Daughter number one and the traveling husband are getting ready to go play tennis and daughter number two decides to go along as well.I bet she goes more for the chance to wear her new outfit then for the love of tennis but,whatever her reasons are ,the fact that she is going leaves me being the only one missing….one more time!Two sets of pleading and disappointed eyes are looking at me.I am thinking at a reasonable excuse that has not been overused .I can’t say that I am tired and I want to rest and chill because I have just resuscitated from the most amazing afternoon nap ever.I don’t know you,but I believe that hot summer afternoons are particularly ideal for a nap,cuddled by the breeze that comes in from an ajar window:pure heaven!The best excuse I come up with is that it is too hot for me to play,and it wouldn’t even be entirely false if it was three in the afternoon.Being instead six in the evening,at my words an other set of eyes joined in disbelief :”Seriously you couldn’t come up with anything better?Born and raise in Italy it is too hot to play tennis in Ireland?”.
As soon they leave the house I am starting to feel guilty and even more guilty for the fact that I don’t actually feel guilty to not want to play tennis with my gang but more for the fact that I should be out there moving my ass considering all the wine and cheese I managed to shovel down my throats over the long weekend.I am supposed to fit into that evil invention called bikini in a month and all the odds are conjuring against me but,I am determined to fight back. In a flash I am changed and I am riding my bike to the tennis court.Father and daughters are genuinely and pleasantly surprise to see me.The most happy seems to be daughter number two who,like the mother,she is notoriously not competitive and not really athletic either.When I arrived the poor thing is caught in the middle between her sister and her father lecturing her about the basics of tennis when not busy trying to trick each other in order to win the game.

This tennis court is tarmac and my cracked knees find particularly hard to hold on.Over the years I did fall an impressive number of times and few of them with some serious injuries.Eventually ,last summer,I changed club and switch to one with artificial grass.This is in part the reason I usually don’t come play with them here.An other reason is because I really value to stay at home on my own.Last but not least,I secretly hate playing against the traveling husband.He plays much better then me,thing that saves me from being picked as partner for tournaments and that it is not too bad but,the main problem,is that he is left-handed and consequently mainly serves me ball on that side.My backhand is really weak and playing with him it is a torture.I spend most of the time on court twisting and contorting in order to manage to hit the ball back with my forehand.The movements and the efforts I do to avoid using my backhand always generate in my opponent an annoying and patronizing look.In me, instead,they generate the assumption that, If the times would get hard, I have an open career in the circus as a contortionist.

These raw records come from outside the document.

Lemma wp_Execute q w :
  kinv w → provider_forward → validateRequest q = None →
  ks_byRequest (k_store (w_st w)) !! request_key (new_kernel_run q "" "" 0) = None →
  wp (Execute e q) (λ res w', executed q w w' res) w.
Proof.
  intros Hinv Hf Hv Hnew. unfold Execute, newControlPlaneID. rewrite Hv. do 6 wp_step.
  set (r0 := new_kernel_run _ _ _ _). set (key := request_key _) in Hnew.
  assert (Hid : run_ID r0 = "run" +:+ "_" +:+ rand_at (w_tick w + 1)) by done.
  assert (Hiss : ∀ t, w_tick w + 3 ≤ t → issued "run" 0 t (run_ID r0)).
  { intros t Ht. exists (w_tick w + 1). split; [lia|done]. }
  assert (Hfresh : ks_runs (k_store (w_st w)) !! run_ID r0 = None).
  { destruct (ks_runs _ !! _) as [x|] eqn:Hx; [|done]. destruct (ki_runs _ Hinv _ _ Hx) as [_ Hi].
    exfalso. eapply (issued_disjoint "run" 0 (w_tick w) (w_tick w + 2)); [exact Hi| |reflexivity].
    exists (w_tick w + 1). split; [lia|done]. }
  do 2 wp_step. apply wp_Create_new; [done|]. simpl. set (w1 := mkWorld _ _).
  assert (A1 : at_run key r0 [] w w1).
  { constructor; simpl; try done; [lia|by rewrite (ki_known _ Hinv)|].
    rewrite (ki_known _ Hinv) by done. by intros i ev. }
  clearbody w1.
  wp_step. eapply wp_mono; [by apply wp_emit_at|]. intros res w2 [-> A2]. simpl in A2.
  assert (Hend : ∀ r err tys w', at_run key r ("run.created" :: tys) w w' → run_ID r = run_ID r0 → request_key r = key →
            ∀ mid, tys = mid ++ match err with None => ["attempt.succeeded"; "run.succeeded"]
                                 | Some _ => ["attempt.failed"; "run.failed"] end →
            match err with
            | None => run_Status r = RunSucceeded ∧ is_Some (run_Result r)
            | Some cause => run_Status r = RunFailed ∧ run_Error r = err_msg cause
            end → executed q w w' (Ok (Some r, err))).
  { intros r err tys w' A Hr Hk mid -> Hst. constructor.
    - exists r, err. split_and!; [done|done|done|]. exists mid. by rewrite Hk.
    - eapply at_run_kinv; [done|exact A| |done|].
      + rewrite Hr. apply Hiss. by apply ar_tick in A.
      + by rewrite Hr. }
  destruct (e_compiler e _ _) as [compiled|cerr].
  2:{ eapply wp_mono; [by apply wp_fail_at|]. intros res w3 (r' & -> & Hr' & Hk' & Hs' & He' & A3).
      by eapply (Hend r' (Some _) _ _ A3 Hr' Hk' []). }
  do 2 wp_step. set (r1 := kernel_running r0 _). wp_step. wp_step.
  eapply wp_mono; [apply (wp_Update_at key r0); [by apply at_run_tick|done]|]. intros res w3 [-> A3].
  wp_step. eapply wp_mono; [by apply wp_emit_at|]. intros res w4 [-> A4].
  wp_step. eapply wp_mono; [by apply wp_emit_at|]. intros res w5 [-> A5]. simpl in A5.
  wp_step. eapply wp_mono; [apply (wp_execute_behaviour r1); [done|by eapply at_run_stored]|].
  intros [result|er] w6 [[tys G6] Hok6]; [|done].
  assert (A6 := at_run_logged _ _ _ _ _ _ _ A5 G6).
  destruct result as [result|cause].
  - do 2 wp_step. set (r2 := kernel_succeeded r1 result _). wp_step. wp_step.
    eapply wp_mono; [apply (wp_Update_at key r1); [by apply at_run_tick|done]|]. intros res w7 [-> A7].
    wp_step. eapply wp_mono; [by apply wp_emit_at|]. intros res w8 [-> A8].
    wp_step. eapply wp_mono; [by apply wp_emit_at|]. intros res w9 [-> A9]. apply wp_ret.
    simpl in A9. rewrite <- !app_assoc in A9.
    eapply (Hend r2 None _ _ A9 eq_refl eq_refl ("attempt.started" :: "run.started" :: tys)); [done|].
    split; [done|by eexists].
  - eapply wp_mono; [by apply wp_fail_at|]. intros res w7 (r' & -> & Hr' & Hk' & Hs' & He' & A7).
    simpl in A7. rewrite <- ?app_assoc in A7.
    by eapply (Hend r' (Some _) _ _ A7 Hr' Hk' ("attempt.started" :: "run.started" :: tys)).
Qed.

After two hours we all have enough. The travelling husband is lobster red on the back of his neck;daughter number one is satisfied because she won;daughter number two showed off enough the new outfit and she is starving;me,I am happy enough convinced that not only I lost some calories but I also gained a couple of position in the queue to paradise.I mean,what I just did was nothing but the purest sacrifice of a pious and considerate mother and wife.

Unfortunately, once at home,those few positioned I so hardly gained,are destined to be lost when I unleash my swearing mouth at the sight of dog’s diarrhea on the white rug in the kitchen. Why they never dirt on the bare floor will always be a mystery. It happened the previous night too,just not on the white rug in the kitchen but on the white carpet of my bedroom that,thankfully,can be washed with bleach.

While I’m busy cleaning,the traveling husband offers to feed the dogs that,having properly cleansed themselves,are evidently hungry.He came out the laundry room with their bowl and showed them to me with a self pleased expression:”See:less food ,less poo”.The amount of food was scarse but I honestly couldn’t argue with that.I actually get his logic,I really do.The problem is that if the previous night I barely slept because busy cleaning dogs ‘shit;this coming night I will probably barely sleep terrified that those three starving dogs decide to have a midnight snack with their owners.